Stored items -
*****
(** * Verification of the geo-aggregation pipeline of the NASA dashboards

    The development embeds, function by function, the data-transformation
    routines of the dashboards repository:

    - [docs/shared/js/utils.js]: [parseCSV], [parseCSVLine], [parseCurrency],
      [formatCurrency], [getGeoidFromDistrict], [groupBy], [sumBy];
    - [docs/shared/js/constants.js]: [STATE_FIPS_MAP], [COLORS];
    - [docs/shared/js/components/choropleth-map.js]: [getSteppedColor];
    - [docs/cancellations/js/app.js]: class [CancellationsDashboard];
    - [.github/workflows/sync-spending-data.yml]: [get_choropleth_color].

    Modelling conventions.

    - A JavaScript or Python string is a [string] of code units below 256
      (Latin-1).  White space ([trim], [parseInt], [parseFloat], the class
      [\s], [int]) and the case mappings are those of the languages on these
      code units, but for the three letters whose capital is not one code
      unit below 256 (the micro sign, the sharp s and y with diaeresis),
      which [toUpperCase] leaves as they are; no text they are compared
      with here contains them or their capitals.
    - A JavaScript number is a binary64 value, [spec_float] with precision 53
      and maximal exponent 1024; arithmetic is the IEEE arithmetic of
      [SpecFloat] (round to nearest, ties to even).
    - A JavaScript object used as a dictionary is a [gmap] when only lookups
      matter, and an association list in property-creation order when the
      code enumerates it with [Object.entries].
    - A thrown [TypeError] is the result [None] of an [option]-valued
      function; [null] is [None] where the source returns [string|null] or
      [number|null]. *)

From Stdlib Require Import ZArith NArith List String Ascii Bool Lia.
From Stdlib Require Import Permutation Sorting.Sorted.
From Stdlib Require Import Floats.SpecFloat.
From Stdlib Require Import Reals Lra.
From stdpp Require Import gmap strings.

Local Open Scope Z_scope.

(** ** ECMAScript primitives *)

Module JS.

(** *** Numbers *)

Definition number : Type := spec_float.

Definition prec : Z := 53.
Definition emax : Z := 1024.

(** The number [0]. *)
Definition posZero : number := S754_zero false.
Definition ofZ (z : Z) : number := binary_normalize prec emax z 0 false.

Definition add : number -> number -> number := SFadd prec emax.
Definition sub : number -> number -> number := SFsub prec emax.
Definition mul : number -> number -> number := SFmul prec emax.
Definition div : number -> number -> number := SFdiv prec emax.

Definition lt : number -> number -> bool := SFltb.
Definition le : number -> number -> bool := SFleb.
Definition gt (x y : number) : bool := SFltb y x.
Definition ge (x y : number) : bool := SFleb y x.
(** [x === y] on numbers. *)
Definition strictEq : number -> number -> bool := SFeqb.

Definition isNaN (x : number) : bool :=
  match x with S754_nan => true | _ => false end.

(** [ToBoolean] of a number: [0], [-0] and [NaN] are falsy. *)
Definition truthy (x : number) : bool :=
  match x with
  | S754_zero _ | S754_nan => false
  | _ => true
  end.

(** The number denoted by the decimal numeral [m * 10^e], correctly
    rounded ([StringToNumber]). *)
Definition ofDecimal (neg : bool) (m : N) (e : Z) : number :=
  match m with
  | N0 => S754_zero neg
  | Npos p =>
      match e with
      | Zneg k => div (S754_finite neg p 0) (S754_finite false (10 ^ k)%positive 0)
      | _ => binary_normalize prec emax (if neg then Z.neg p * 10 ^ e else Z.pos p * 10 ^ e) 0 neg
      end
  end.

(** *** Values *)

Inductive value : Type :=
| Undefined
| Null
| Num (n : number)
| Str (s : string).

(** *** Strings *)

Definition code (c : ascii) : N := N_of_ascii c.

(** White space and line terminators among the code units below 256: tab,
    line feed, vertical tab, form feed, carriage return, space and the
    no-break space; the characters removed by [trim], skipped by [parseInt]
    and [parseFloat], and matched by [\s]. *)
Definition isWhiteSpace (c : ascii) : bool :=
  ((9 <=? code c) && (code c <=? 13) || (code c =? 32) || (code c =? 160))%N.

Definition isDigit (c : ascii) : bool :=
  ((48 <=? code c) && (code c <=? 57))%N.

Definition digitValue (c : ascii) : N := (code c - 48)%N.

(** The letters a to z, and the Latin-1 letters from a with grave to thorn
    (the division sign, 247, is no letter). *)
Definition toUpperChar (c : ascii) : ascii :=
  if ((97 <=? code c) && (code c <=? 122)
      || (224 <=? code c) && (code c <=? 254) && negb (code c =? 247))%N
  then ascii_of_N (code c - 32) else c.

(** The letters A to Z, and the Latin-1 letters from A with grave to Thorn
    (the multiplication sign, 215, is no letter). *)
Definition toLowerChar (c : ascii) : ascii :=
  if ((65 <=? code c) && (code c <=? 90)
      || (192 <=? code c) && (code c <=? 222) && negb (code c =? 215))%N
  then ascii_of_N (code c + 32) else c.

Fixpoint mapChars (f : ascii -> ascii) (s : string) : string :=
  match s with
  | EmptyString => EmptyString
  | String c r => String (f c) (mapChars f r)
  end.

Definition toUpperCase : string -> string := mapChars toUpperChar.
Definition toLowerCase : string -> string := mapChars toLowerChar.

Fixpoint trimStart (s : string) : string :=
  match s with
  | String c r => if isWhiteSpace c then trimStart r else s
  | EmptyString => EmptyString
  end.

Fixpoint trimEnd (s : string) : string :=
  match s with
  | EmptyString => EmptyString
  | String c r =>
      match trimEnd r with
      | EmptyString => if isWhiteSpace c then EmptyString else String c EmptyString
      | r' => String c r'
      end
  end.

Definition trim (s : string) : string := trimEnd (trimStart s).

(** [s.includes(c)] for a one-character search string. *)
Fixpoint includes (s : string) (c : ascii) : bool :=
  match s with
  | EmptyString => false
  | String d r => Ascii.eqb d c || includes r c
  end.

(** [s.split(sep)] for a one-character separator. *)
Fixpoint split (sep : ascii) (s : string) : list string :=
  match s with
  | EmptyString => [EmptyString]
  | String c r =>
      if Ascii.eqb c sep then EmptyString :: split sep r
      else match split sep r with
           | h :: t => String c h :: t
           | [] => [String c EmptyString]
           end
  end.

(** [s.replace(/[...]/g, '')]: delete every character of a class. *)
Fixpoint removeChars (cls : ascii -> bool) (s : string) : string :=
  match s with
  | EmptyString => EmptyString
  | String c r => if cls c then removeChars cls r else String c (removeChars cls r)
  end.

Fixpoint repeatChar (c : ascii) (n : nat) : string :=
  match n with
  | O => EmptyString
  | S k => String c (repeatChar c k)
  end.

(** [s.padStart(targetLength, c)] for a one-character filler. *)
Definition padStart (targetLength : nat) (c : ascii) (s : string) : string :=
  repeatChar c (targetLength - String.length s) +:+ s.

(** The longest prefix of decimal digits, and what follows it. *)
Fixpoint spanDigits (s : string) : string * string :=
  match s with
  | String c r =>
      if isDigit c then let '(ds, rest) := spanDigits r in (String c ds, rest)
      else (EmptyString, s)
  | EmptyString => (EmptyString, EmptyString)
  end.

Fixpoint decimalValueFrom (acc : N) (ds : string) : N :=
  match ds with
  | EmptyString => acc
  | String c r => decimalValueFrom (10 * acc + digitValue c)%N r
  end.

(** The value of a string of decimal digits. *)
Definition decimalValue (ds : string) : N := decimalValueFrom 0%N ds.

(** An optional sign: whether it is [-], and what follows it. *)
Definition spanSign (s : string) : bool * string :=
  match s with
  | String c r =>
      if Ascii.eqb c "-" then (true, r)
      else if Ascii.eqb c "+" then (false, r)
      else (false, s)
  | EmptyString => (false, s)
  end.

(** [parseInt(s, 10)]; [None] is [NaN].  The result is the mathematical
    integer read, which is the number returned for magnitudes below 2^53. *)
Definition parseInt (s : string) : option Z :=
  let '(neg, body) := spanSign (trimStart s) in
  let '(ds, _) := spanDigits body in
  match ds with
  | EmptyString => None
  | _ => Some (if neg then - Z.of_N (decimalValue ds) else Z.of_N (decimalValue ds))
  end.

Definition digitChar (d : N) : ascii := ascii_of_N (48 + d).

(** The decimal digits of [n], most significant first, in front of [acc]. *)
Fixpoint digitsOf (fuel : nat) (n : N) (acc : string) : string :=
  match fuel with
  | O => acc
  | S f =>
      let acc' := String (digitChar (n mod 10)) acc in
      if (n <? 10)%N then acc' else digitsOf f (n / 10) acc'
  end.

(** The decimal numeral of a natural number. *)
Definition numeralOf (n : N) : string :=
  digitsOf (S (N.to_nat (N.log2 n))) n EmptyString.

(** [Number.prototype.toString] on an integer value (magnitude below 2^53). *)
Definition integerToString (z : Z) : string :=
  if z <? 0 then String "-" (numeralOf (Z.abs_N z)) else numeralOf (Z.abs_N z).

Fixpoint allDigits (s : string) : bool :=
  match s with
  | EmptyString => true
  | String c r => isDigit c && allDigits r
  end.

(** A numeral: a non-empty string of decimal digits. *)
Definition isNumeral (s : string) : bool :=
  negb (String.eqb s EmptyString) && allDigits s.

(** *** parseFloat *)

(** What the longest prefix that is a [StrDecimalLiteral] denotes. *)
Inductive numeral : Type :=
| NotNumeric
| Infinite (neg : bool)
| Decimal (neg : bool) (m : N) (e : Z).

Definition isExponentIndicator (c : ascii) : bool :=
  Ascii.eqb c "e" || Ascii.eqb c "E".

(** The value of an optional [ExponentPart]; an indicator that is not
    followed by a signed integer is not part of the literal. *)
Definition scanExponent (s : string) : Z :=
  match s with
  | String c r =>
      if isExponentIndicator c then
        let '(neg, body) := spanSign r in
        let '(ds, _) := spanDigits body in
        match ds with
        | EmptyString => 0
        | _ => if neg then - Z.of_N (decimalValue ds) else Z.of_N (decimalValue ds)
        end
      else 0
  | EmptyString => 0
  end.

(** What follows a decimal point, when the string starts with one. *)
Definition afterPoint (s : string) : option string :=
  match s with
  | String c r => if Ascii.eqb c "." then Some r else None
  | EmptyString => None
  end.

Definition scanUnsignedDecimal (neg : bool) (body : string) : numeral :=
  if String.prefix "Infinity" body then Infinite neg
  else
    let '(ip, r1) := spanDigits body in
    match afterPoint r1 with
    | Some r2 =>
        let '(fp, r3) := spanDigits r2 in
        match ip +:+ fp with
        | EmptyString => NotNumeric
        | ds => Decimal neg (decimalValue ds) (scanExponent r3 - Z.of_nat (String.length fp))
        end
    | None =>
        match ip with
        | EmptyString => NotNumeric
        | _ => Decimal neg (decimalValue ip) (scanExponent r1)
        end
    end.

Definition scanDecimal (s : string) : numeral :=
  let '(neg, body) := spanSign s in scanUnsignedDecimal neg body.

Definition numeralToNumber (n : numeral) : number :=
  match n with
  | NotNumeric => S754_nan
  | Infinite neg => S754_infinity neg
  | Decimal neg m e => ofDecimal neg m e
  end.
*****
ABOUT THIS TASK - From the opening line of the data above, please print each line as written up to and including the line that contains "From Stdlib Require Import Permutation", and nothing more.

ANSWER SPACE -
(** * Verification of the geo-aggregation pipeline of the NASA dashboards

    The development embeds, function by function, the data-transformation
    routines of the dashboards repository:

    - [docs/shared/js/utils.js]: [parseCSV], [parseCSVLine], [parseCurrency],
      [formatCurrency], [getGeoidFromDistrict], [groupBy], [sumBy];
    - [docs/shared/js/constants.js]: [STATE_FIPS_MAP], [COLORS];
    - [docs/shared/js/components/choropleth-map.js]: [getSteppedColor];
    - [docs/cancellations/js/app.js]: class [CancellationsDashboard];
    - [.github/workflows/sync-spending-data.yml]: [get_choropleth_color].

    Modelling conventions.

    - A JavaScript or Python string is a [string] of code units below 256
      (Latin-1).  White space ([trim], [parseInt], [parseFloat], the class
      [\s], [int]) and the case mappings are those of the languages on these
      code units, but for the three letters whose capital is not one code
      unit below 256 (the micro sign, the sharp s and y with diaeresis),
      which [toUpperCase] leaves as they are; no text they are compared
      with here contains them or their capitals.
    - A JavaScript number is a binary64 value, [spec_float] with precision 53
      and maximal exponent 1024; arithmetic is the IEEE arithmetic of
      [SpecFloat] (round to nearest, ties to even).
    - A JavaScript object used as a dictionary is a [gmap] when only lookups
      matter, and an association list in property-creation order when the
      code enumerates it with [Object.entries].
    - A thrown [TypeError] is the result [None] of an [option]-valued
      function; [null] is [None] where the source returns [string|null] or
      [number|null]. *)

From Stdlib Require Import ZArith NArith List String Ascii Bool Lia.
From Stdlib Require Import Permutation Sorting.Sorted.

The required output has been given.